Well, I am of course postulating that the measuring equipment would get to put whatever calibration imagery it wants on screen, raw, without interference from the VR runtime and its predistortion shader – possibly painstakingly testing every pixel one by one, with different values. That should also relatively easily let it estimate optical acuity, refractive indices, and internal reflections. :7
…and whilst a camera is of course not an eye, and does not behave like one, I would most certainly expect anybody-who-knows-what-they-are-doing building a distortion profile to have done that with a calibrated camera, as opposed to just relying on their formulas for the lens and/or “eyeballing it”, and then again when calibrating each unit.

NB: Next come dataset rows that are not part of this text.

(* ===== verification/RunDb.v ===== *)
(** * The run database: tables, statements and transactions

    crates/zkie-runtime/src/db.rs, db/core.rs, db/engine.rs, db/artifacts.rs.
    One [RunDb] value holds the rows of the run the handle is bound to; every
    statement of the code filters by that run id, and rows of other runs are
    never read or written.  SQLite itself is third-party: each statement is the
    list or map operation it documents, with the PRIMARY KEY, UNIQUE, CHECK and
    FOREIGN KEY constraints of the schema as explicit guards that fail with
    [Sql].  Text columns hold the typed value: the codecs of State.v lose nothing.

    A method runs in one immediate transaction, so a failed method leaves the
    database as it was: a method is a function [RunDb → Result (A * RunDb) DbError]. *)
From S2P Require Import Prelude Bytes State Identity Resource Estimate.

Open Scope string_scope.
Open Scope Z_scope.
Open Scope list_scope.

(** ** Errors *)

Inductive DbError :=
| Sql (constraint : string)
| DbState (error : StateError)
| DbTransition (error : TransitionError)
| JobNotFound (job : JobId)
| AttemptNotFound (attempt : AttemptId)
| NotAttemptStart
| AttemptStartRequiresBegin
| AttemptEventRequiresAttempt
| ControlledEventRequired
| AttemptNotOpenForJob (attempt : AttemptId) (job : JobId)
| OpenAttemptConflict (job : JobId)
| AttemptCountExhausted (job : JobId)
| InvalidVerificationSource (attempt : AttemptId) (job : JobId)
| WrongStartForJobKind (kind : JobKind) (event : string)
| InvalidSystemTime
| ArtifactPublicationRequired
| StoreFailed (error : string)
| VerifiedArtifactRunMismatch
| VerifiedIdentityJobKindMismatch
| ResourcePeakOutOfRange
| InvalidFailureObservation
| DbUnknownEnum (column : string) (value : Z).

(** ** Rows *)

(** A row of [jobs]; the key is the map's. *)
Record JobRow := mkJobRow {
  jr_logical_job_id : string;
  jr_kind : JobKind;
  jr_state : JobState;
  jr_failure_kind : option FailureKind;
  jr_failure_stage : option FailureStage;
  jr_failure_code : option FailureCode;
  jr_failure_summary : option string;
  jr_attempt_count : Z;
  jr_execution_retries : Z;
  jr_resource_requeues : Z;
  jr_terminal_failure : bool;
  jr_blocking_predecessor_id : option JobId
}.

(** A row of [attempts], in [rowid] order in the table. *)
Record AttemptRow := mkAttemptRow {
  at_id : AttemptId;
  at_job : JobId;
  at_state : JobState;
  at_started_at_unix_ms : Z;
  at_finished_at_unix_ms : option Z
}.

Record StateEventRow := mkStateEventRow {
  se_job : JobId;
  se_attempt : option AttemptId;
  se_from_state : JobState;
  se_to_state : JobState;
  se_event_type : string;
  se_failure : option FailureRecord;
  se_blocking_predecessor_id : option JobId;
  se_verification_record_id : option VerificationRecordId;
  se_created_at_unix_ms : Z
}.

Record VerificationRow := mkVerificationRow {
  vr_id : VerificationRecordId;
  vr_job : JobId;
  vr_attempt : AttemptId;
  vr_verifier : string;
  vr_created_at_unix_ms : Z
}.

Just one comment, on the eye relief and its impact on the visible FOV. Moving the eyes closer to the lenses will give a bigger FOV naturally, the same way as moving to the window will give a bigger view (out of the window). Changing the eye relief have also an impact on the distortion though. How big depends on the lens itself. Low FOV lenses can be pretty inert to the eye relief changes in which case closer you can get to the lens the better.

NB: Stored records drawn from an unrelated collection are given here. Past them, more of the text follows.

(* ===== verification/RunDbProofs.v ===== *)
(** * The run database: effects of the statements

    Inversion lemmas for the transaction monad and for each statement of
    [RunDb.v], and the invariant every public method keeps. *)
From S2P Require Import Prelude Bytes State Identity Resource Estimate RunDb.

Open Scope string_scope.
Open Scope Z_scope.
Open Scope list_scope.

(** ** Inverting transactions *)

Lemma tx_bind_Ok {A B} (m : Tx A) (k : A → Tx B) db r :
  tx_bind m k db = Ok r ↔ ∃ a db1, m db = Ok (a, db1) ∧ k a db1 = Ok r.
Proof. unfold tx_bind. destruct (m db) as [[a db1]|e]; naive_solver. Qed.

Lemma tx_ret_Ok {A} (a : A) db r : tx_ret a db = Ok r ↔ r = (a, db).
Proof. unfold tx_ret. naive_solver. Qed.

Lemma tx_get_Ok {A} (f : RunDb → A) db r : tx_get f db = Ok r ↔ r = (f db, db).
Proof. unfold tx_get. naive_solver. Qed.

Lemma tx_update_Ok f db r : tx_update f db = Ok r ↔ r = (tt, f db).
Proof. unfold tx_update. naive_solver. Qed.

Lemma tx_err_Ok {A} e db (r : A * RunDb) : tx_err e db = Ok r ↔ False.
Proof. unfold tx_err. naive_solver. Qed.

Lemma tx_lift_Ok {A E} (f : E → DbError) (c : Result A E) db r :
  tx_lift f c db = Ok r ↔ ∃ a, c = Ok a ∧ r = (a, db).
Proof. unfold tx_lift. destruct c; naive_solver. Qed.

Lemma tx_constraint_Ok name b db r :
  tx_constraint name b db = Ok r ↔ b db = true ∧ r = (tt, db).
Proof. unfold tx_constraint. destruct (b db); naive_solver. Qed.

Lemma unix_ms_Ok clock db r :
  unix_ms clock db = Ok r ↔ ∃ now, clock (db_clock_reads db) = Some now ∧ r = (now, bump_clock db).
Proof. unfold unix_ms. destruct (clock _); naive_solver. Qed.

Lemma tx_identifier_Ok raw db r :
  tx_identifier raw db = Ok r ↔ valid_id raw ∧ r = (raw, db).
Proof.
  unfold tx_identifier, valid_id. rewrite tx_lift_Ok. unfold identifier_new.
  destruct (_ || _); naive_solver.
Qed.

(** Splits [(a, d) = (v, db)], naming the new database by the old one. *)
Ltac tx_pair H :=
  let Ea := fresh "Ea" in let Ed := fresh "Ed" in
  apply pair_equal_spec in H as [Ea Ed];
  first [ match type of Ed with ?d = _ => is_var d; subst d end
        | match type of Ed with _ = ?d => is_var d; subst d end | idtac ];
  first [ match type of Ea with ?a = _ => is_var a; subst a end
        | match type of Ea with _ = ?a => is_var a; subst a end | simplify_eq | idtac ].

(** One inversion step on a hypothesis that says a transaction succeeded. *)
Ltac tx_step :=
  match goal with
  | H : tx_bind _ _ _ = Ok _ |- _ =>
      let a := fresh "a" in let d := fresh "d" in let Hm := fresh "Hm" in
      apply tx_bind_Ok in H as (a & d & Hm & H)
  | H : tx_ret _ _ = Ok _ |- _ => apply tx_ret_Ok in H; tx_pair H
  | H : tx_get _ _ = Ok _ |- _ => apply tx_get_Ok in H; tx_pair H
  | H : tx_update _ _ = Ok _ |- _ => apply tx_update_Ok in H; tx_pair H
  | H : tx_err _ _ = Ok _ |- _ => by apply tx_err_Ok in H
  | H : tx_constraint _ _ _ = Ok _ |- _ =>
      let Hc := fresh "Hc" in apply tx_constraint_Ok in H as [Hc H]; tx_pair H
  | H : unix_ms _ _ = Ok _ |- _ =>
      let now := fresh "now" in let Hnow := fresh "Hnow" in
      apply unix_ms_Ok in H as (now & Hnow & H); tx_pair H
  | H : tx_identifier _ _ = Ok _ |- _ =>
      let Hid := fresh "Hid" in apply tx_identifier_Ok in H as [Hid H]; tx_pair H
  | H : tx_lift _ _ _ = Ok _ |- _ =>
      let v := fresh "v" in let Hv := fresh "Hv" in
      apply tx_lift_Ok in H as (v & Hv & H); tx_pair H
  end.
Ltac tx_inv := repeat tx_step.

Lemma tx_fold_inv {A S} (P : RunDb → Prop) (f : S → A → Tx S) l s db s' db' :
  (∀ s x d s1 d1, x ∈ l → P d → f s x d = Ok (s1, d1) → P d1) →
  P db → tx_fold f s l db = Ok (s', db') → P db'.
Proof.
  revert s db. induction l as [|x l IH]; simpl; intros s db Hf HP H; tx_inv; [done|].
  eapply IH; [|by eapply Hf; [left|..]|done]. intros. eapply Hf; [by right|done..].
Qed.

Lemma job_Ok id db r db' : job id db = Ok (r, db') ↔ db_jobs db !! id = Some r ∧ db' = db.
Proof.
  unfold job. rewrite tx_bind_Ok. setoid_rewrite tx_get_Ok. split.
  - intros (a & d & [= -> ->] & H). destruct (db_jobs db !! id); tx_inv; done.
  - intros [H ->]. eexists _, _. split; [done|]. by rewrite H.
Qed.

Lemma current_state_Ok id db s db' :
  current_state id db = Ok (s, db') ↔ ∃ r, db_jobs db !! id = Some r ∧ s = jr_state r ∧ db' = db.
Proof.
  unfold current_state. rewrite tx_bind_Ok. setoid_rewrite job_Ok. setoid_rewrite tx_ret_Ok.
  naive_solver.
Qed.

(** ** What [apply_event_tx] does *)

Definition event_row (id : JobId) (attempt : option AttemptId) (event : JobEvent)
    (current next : JobState) (now : Z) : StateEventRow :=
  mkStateEventRow id attempt current next (event_name event) (event_failure event)
    (event_blocking_predecessor event) (event_verification_record event) now.

(** The database after an event, as one expression. *)
Definition db_after_event (id : JobId) (attempt : option AttemptId) (event : JobEvent)
    (count : option Z) (r : JobRow) (next : JobState) (now : Z) (db : RunDb) : RunDb :=
  set_attempts (attempts_after_event id attempt next now)
    (set_jobs (insert id (job_after_event r next event count))
      (set_events (λ l, l ++ [event_row id attempt event (jr_state r) next now])
        (bump_clock db))).

Lemma apply_event_tx_Ok clock id attempt event count db next db' :
  apply_event_tx clock id attempt event count db = Ok (next, db') ↔
  ∃ r now, db_jobs db !! id = Some r ∧ transition (jr_state r) event = Ok next ∧
    clock (db_clock_reads db) = Some now ∧
    state_event_references id attempt event db = true ∧
    db' = db_after_event id attempt event count r next now db.
Proof.
  unfold apply_event_tx. split.
  - intros H. tx_inv.
    match goal with H : current_state _ _ = Ok _ |- _ =>
      apply current_state_Ok in H as (r & Hr & -> & ->) end.
    tx_inv. eexists r, _. split_and!; try done.
    unfold db_after_event, set_jobs. simpl. f_equal. by rewrite (alter_as_insert _ _ _ r).
  - intros (r & now & Hr & Ht & Hnow & Hc & ->).
    unfold tx_bind, tx_lift, unix_ms, tx_constraint, tx_update, tx_ret.
    replace (current_state id db) with (Ok (E := DbError) (jr_state r, db))
      by (symmetry; apply current_state_Ok; eauto).
    rewrite Ht, Hnow. simpl.
    replace (state_event_references id attempt event (bump_clock db)) with true by (by rewrite <-Hc).
    unfold db_after_event, set_jobs. simpl. by rewrite (alter_as_insert _ _ _ r).
Qed.

Lemma job_after_event_fields r next event count :
  let r' := job_after_event r next event count in
  jr_logical_job_id r' = jr_logical_job_id r ∧ jr_kind r' = jr_kind r ∧ jr_state r' = next ∧
  jr_attempt_count r' = default (jr_attempt_count r) count ∧
  jr_execution_retries r' = jr_execution_retries r ∧
  jr_resource_requeues r' = jr_resource_requeues r ∧
  jr_terminal_failure r' = jr_terminal_failure r.
Proof.
  unfold job_after_event. destruct (event_failure event), (event_blocking_predecessor event);
    try case_bool_decide; done.
Qed.

Lemma job_after_event_state r next event count :
  jr_state (job_after_event r next event count) = next.
Proof. apply job_after_event_fields. Qed.

(** ** The attempt table *)

Definition open_states (id : JobId) (attempts : list AttemptRow) : list JobState :=
  at_state <$> filter (λ a, open_for id a = true) attempts.

Lemma open_states_app id l1 l2 : open_states id (l1 ++ l2) = open_states id l1 ++ open_states id l2.
Proof. unfold open_states. by rewrite filter_app, fmap_app. Qed.

Lemma open_states_cons id a l :
  open_states id (a :: l) = (if open_for id a then [at_state a] else []) ++ open_states id l.
Proof. unfold open_states. rewrite filter_cons. destruct (open_for id a); by simpl. Qed.

Lemma open_for_true id a : open_for id a = true ↔ at_finished_at_unix_ms a = None ∧ at_job a = id.
Proof.
  unfold open_for, is_open. by rewrite andb_true_iff, bool_decide_eq_true, String.eqb_eq.
Qed.

Lemma elem_of_open_states id s l :
  s ∈ open_states id l ↔ ∃ a, a ∈ l ∧ open_for id a = true ∧ at_state a = s.
Proof.
  unfold open_states. rewrite list_elem_of_fmap. setoid_rewrite list_elem_of_filter. naive_solver.
Qed.

Lemma open_states_nil id l : (∀ a, a ∈ l → at_job a ≠ id) → open_states id l = [].
Proof.
  intros H. destruct (open_states id l) as [|s k] eqn:E; [done|].
  assert (s ∈ open_states id l) as (a & Ha & [_ Ho]%open_for_true & _)%elem_of_open_states
    by (rewrite E; by left).
  by destruct (H a Ha).
Qed.

Lemma open_for_close id id' state now a :
  open_for id a = true → open_for id' (attempt_close state now a) = false.
Proof. unfold open_for, is_open. simpl. done. Qed.

Lemma open_states_close id id' state now l :
  open_states id' (update_where (open_for id) (attempt_close state now) l) =
  if decide (id = id') then [] else open_states id' l.
Proof.
  induction l as [|a l IH]; simpl.
  { by case_decide. }
  rewrite open_states_cons, IH. destruct (open_for id a) eqn:E.
  - rewrite open_for_close with (id := id) by done. case_decide as Hd; [done|].
    rewrite open_states_cons.
    assert (open_for id' a = false) as ->; [|done].
    unfold open_for in *. apply andb_true_iff in E as [-> E%String.eqb_eq].
    simpl. apply String.eqb_neq. congruence.
  - case_decide as Hd; [subst; by rewrite E|]. by rewrite open_states_cons.
Qed.

Lemma update_where_map_same {A B} (g : A → B) (p : A → bool) f (l : list A) :
  (∀ a, g (f a) = g a) → g <$> update_where p f l = g <$> l.
Proof.
  intros Hg. unfold update_where. rewrite <-list_fmap_compose. apply list_fmap_ext.
  intros i a _. simpl. destruct (p a); [apply Hg|done].
Qed.

Lemma update_where_none {A} (p : A → bool) f (l : list A) :
  Forall (λ a, p a = false) l → update_where p f l = l.
Proof. induction 1 as [|a l Ha _ IH]; simpl; [done|]. by rewrite Ha, IH. Qed.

High FOV lenses on the other hand can be less forgiving and changing an eye relief may change the distortion in the high FOV parts to the point it will distort the geometry of the scene. This is where Pimax (and other high FOV headset) suffer the most. Unless you can reliable determine the eye relief of the user (and adapt the undistortion algorithm to his particular value) you risk that the “universal” value will not fit and produce an unnatural undistortion and therefore a distraction.

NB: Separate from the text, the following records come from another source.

(** One event of one job extends the log by one row. *)
Lemma log_inv_event db db' id r r' a event next now :
  log_inv db → db_jobs db !! id = Some r → transition (jr_state r) event = Ok next →
  db_jobs db' = <[id := r']> (db_jobs db) →
  db_events db' = db_events db ++ [event_row id a event (jr_state r) next now] →
  jr_state r' = next →
  jr_execution_retries r' = jr_execution_retries r + b2z (bool_decide (event = RetryExecution)) →
  jr_resource_requeues r' = jr_resource_requeues r + b2z (bool_decide (event = RetryResourceExceeded)) →
  (∀ x, x ∈ db_attempts db' → is_Some (db_jobs db' !! at_job x)) →
  (∀ j, Z.of_nat (length (attempts_of j (db_attempts db'))) =
    Z.of_nat (length (attempts_of j (db_attempts db))) +
      if decide (j = id) then jr_attempt_count r' - jr_attempt_count r else 0) →
  log_inv db'.
Proof.
  intros [HE HA HR] Hr Ht Ej Ee Es Ex Eq Hatt Hlen.
  pose proof (HR _ _ Hr) as [C1 C2 C3 C4]. split; [|done|].
  - intros e. rewrite Ee, elem_of_app, list_elem_of_singleton, Ej, lookup_insert_is_Some'.
    intros [He| ->]; [destruct (HE e He); auto|]. split; [by left|]. by exists event.
  - intros i ri Hi. rewrite Ee. rewrite Ej in Hi. specialize (Hlen i).
    destruct (decide (i = id)) as [->|Hne].
    + rewrite lookup_insert_eq in Hi. injection Hi as <-.
      assert (En : events_of id [event_row id a event (jr_state r) next now] =
                   [event_row id a event (jr_state r) next now])
        by (unfold events_of; rewrite filter_cons_True; done).
      split; rewrite ?events_of_app, ?En, ?count_type_app.
      * apply chain_app. eexists. by split.
      * rewrite C2, Ex. f_equal. destruct event; reflexivity.
      * rewrite C3, Eq. f_equal. destruct event; reflexivity.
      * lia.
    + rewrite lookup_insert_ne in Hi by done. destruct (HR _ _ Hi) as [D1 D2 D3 D4].
      assert (En : events_of i [event_row id a event (jr_state r) next now] = [])
        by (unfold events_of; rewrite filter_cons_False; [done|by intros E; apply Hne; rewrite <-E]).
      split; rewrite ?events_of_app, ?En, ?app_nil_r; try done. lia.
Qed.

(** The event of [apply_event_tx], the row having been changed from [r0] to
    [r] just before (a retry counter). *)
Lemma log_inv_apply clock id a event db0 r0 r db next db' :
  log_inv db0 → starts_attempt event = false →
  db_jobs db0 !! id = Some r0 → jr_state r = jr_state r0 → jr_attempt_count r = jr_attempt_count r0 →
  jr_execution_retries r =
    jr_execution_retries r0 + b2z (bool_decide (event = RetryExecution)) →
  jr_resource_requeues r =
    jr_resource_requeues r0 + b2z (bool_decide (event = RetryResourceExceeded)) →
  db_jobs db = <[id := r]> (db_jobs db0) → db_events db = db_events db0 →
  db_attempts db = db_attempts db0 →
  apply_event_tx clock id a event None db = Ok (next, db') → log_inv db'.
Proof.
  intros Hinv Hs Hr Es Ec Ex Eq Ej Ee Ea (r1 & now & Hr1 & Ht & _ & _ & ->)%apply_event_tx_Ok.
  rewrite Ej, lookup_insert_eq in Hr1. injection Hr1 as <-. rewrite Es in Ht.
  destruct (job_after_event_fields r next event None) as (_ & _ & Fs & Fa & Fe & Fq & _). simpl in Fa.
  eapply (log_inv_event db0 _ id r0 (job_after_event r next event None) a event next now); try done.
  - simpl. by rewrite Ej, insert_insert_eq.
  - simpl. by rewrite Ee, Es.
  - congruence.
  - congruence.
  - simpl. rewrite Ea. intros x (b & Hb & _ & ->)%attempts_after_event_elem.
    rewrite Ej, insert_insert_eq. apply lookup_insert_is_Some'. right. by apply (li_attempts _ Hinv).
  - intros j. rewrite Fa. simpl. rewrite Ea, (attempts_of_length j _ _ (attempts_after_event_jobs _ _ _ _ _)).
    destruct (decide (j = id)); lia.
Qed.

Lemma log_inv_ext db db' :
  db_jobs db' = db_jobs db → db_events db' = db_events db → db_attempts db' = db_attempts db →
  log_inv db → log_inv db'.
Proof. intros E1 E2 E3 [HE HA HR]. by split; rewrite ?E1, ?E2, ?E3. Qed.

Lemma log_inv_begin clock id event a db db' :
  log_inv db → begin_attempt clock id event db = Ok (a, db') → log_inv db'.
Proof.
  intros Hinv (r & next & [])%begin_attempt_Ok.
  destruct be_events as [now Ee], be_attempts as [t Ea].
  destruct (job_after_event_fields r next event (Some (jr_attempt_count r + 1)))
    as (_ & _ & Fs & Fa & Fe & Fq & _). simpl in Fa.
  eapply (log_inv_event db _ id r _ (Some a) event next now); try done.
  - rewrite Fe. by destruct event; simpl; rewrite ?Z.add_0_r.
  - rewrite Fq. by destruct event; simpl; rewrite ?Z.add_0_r.
  - intros x. rewrite Ea, be_jobs, elem_of_app, list_elem_of_singleton, lookup_insert_is_Some'.
    intros [Hx| ->]; [right; by apply (li_attempts _ Hinv)|by left].
  - intros j. rewrite Ea, Fa. unfold attempts_of. rewrite filter_app, length_app.
    case_decide as Hj; [subst; rewrite filter_cons_True by done; simpl; lia|].
    rewrite filter_cons_False by (simpl; congruence). simpl. lia.
Qed.

Lemma log_inv_insert clock logical kind id db db' :
  log_inv db → insert_job clock logical kind db = Ok (id, db') → log_inv db'.
Proof.
  intros [HE HA HR] H. unfold insert_job, validate_text_id in H. tx_inv.
  rewrite bool_decide_eq_true in Hc, Hc0. change (db_jobs (bump_clock db)) with (db_jobs db) in Hc0.
  split; simpl.
  - intros e He. rewrite lookup_insert_is_Some'. destruct (HE e He). auto.
  - intros x Hx. rewrite lookup_insert_is_Some'. auto.
  - intros i r Hi. destruct (decide (i = db_run_id db +:+ ":" +:+ logical)) as [->|Hne].
    + rewrite lookup_insert_eq in Hi. injection Hi as <-. set (id := db_run_id db +:+ _) in *.
      assert (E1 : events_of id (db_events db) = []).
      { apply filter_nil_iff. intros e He Ej. destruct (HE e He) as [Hs _].
        cbv beta in Ej. rewrite Ej, Hc0 in Hs. by destruct Hs. }
      assert (E2 : attempts_of id (db_attempts db) = []).
      { apply filter_nil_iff. intros x Hx Ej. specialize (HA x Hx). cbv beta in Ej. rewrite Ej, Hc0 in HA. by destruct HA. }
      split; simpl; by rewrite ?E1, ?E2.
    + rewrite lookup_insert_ne in Hi by done. by apply HR.
Qed.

In the end it is all about trade-offs, eye-box (robustness) vs. high FOV (but unstable), etc.
I really wish more people would check the stereo overlap when taking their subjective FOV measurements, by the way.
indeed, that help promote greater stereoscopy
With all of this talk of FOV, I feel like revisiting my old wide FOV headset prototype (2013). Revamp the casing and use RGB Oleds
I remember seeing this back in the day, So cool man.
I wish there was a way to use angled mirrors in an HMD for an old school mirror box like effect so you could use 4 OLED screens no bezels, etc.
Right, I wish I had time for prototyping. My recent goal when considering returning to prototyping was a new design that would try eliminate the black border when looking down (where you can see the floor via the hole by the nose area)
While Pimax, Xtal, StarVR do have excellent wide FOV they all severally deficient ridding of the lower border of the FOV. That’s why regardless of how wide the FOV is you still feel seeing the world through some form of helmet or mask
I have sketch ideas to solve it but haven’t found anything yet that would work
96 indeed is close with only a difference of -6° from pimax’s rendered FoV. The number MRTV posted is rendered FoV in vertical and Horizontal. To that end a mod will not yield more than what is rendered as rendered is the max possible perceived FoV.
I am more curious on the Stereo overlap as the vertical and Horizontal FoV should be close to same value. From my understanding there would be only 2 ways to achieve a higher horizontal value - decreased stereo inbetween eyes or a distorted stretched image akin to what Tested initially described a 4:3 TV image stretched to 16:9. If it is a stretched warp it might be why some have said it is blurred compared to the G2 due to correcting the stretched image to lens projected image.
Indeed with Vrgineers’ HeroVR the FoV had a range of 150 horizontal to 170 iirc due to the eye relief. So likely also adjusted the distortion accordingly. Not sure if they continued this feature in the Xtal models.
I literally just realized a new use for a mirror. We are getting to the point now of inkjet printable OLED screens. You could use mirrors and custom printing (offsetting the pixels of each panel) the to get a cascaded OLED display. Just like a cascaded LCD, but self emissive and without the brightness loss.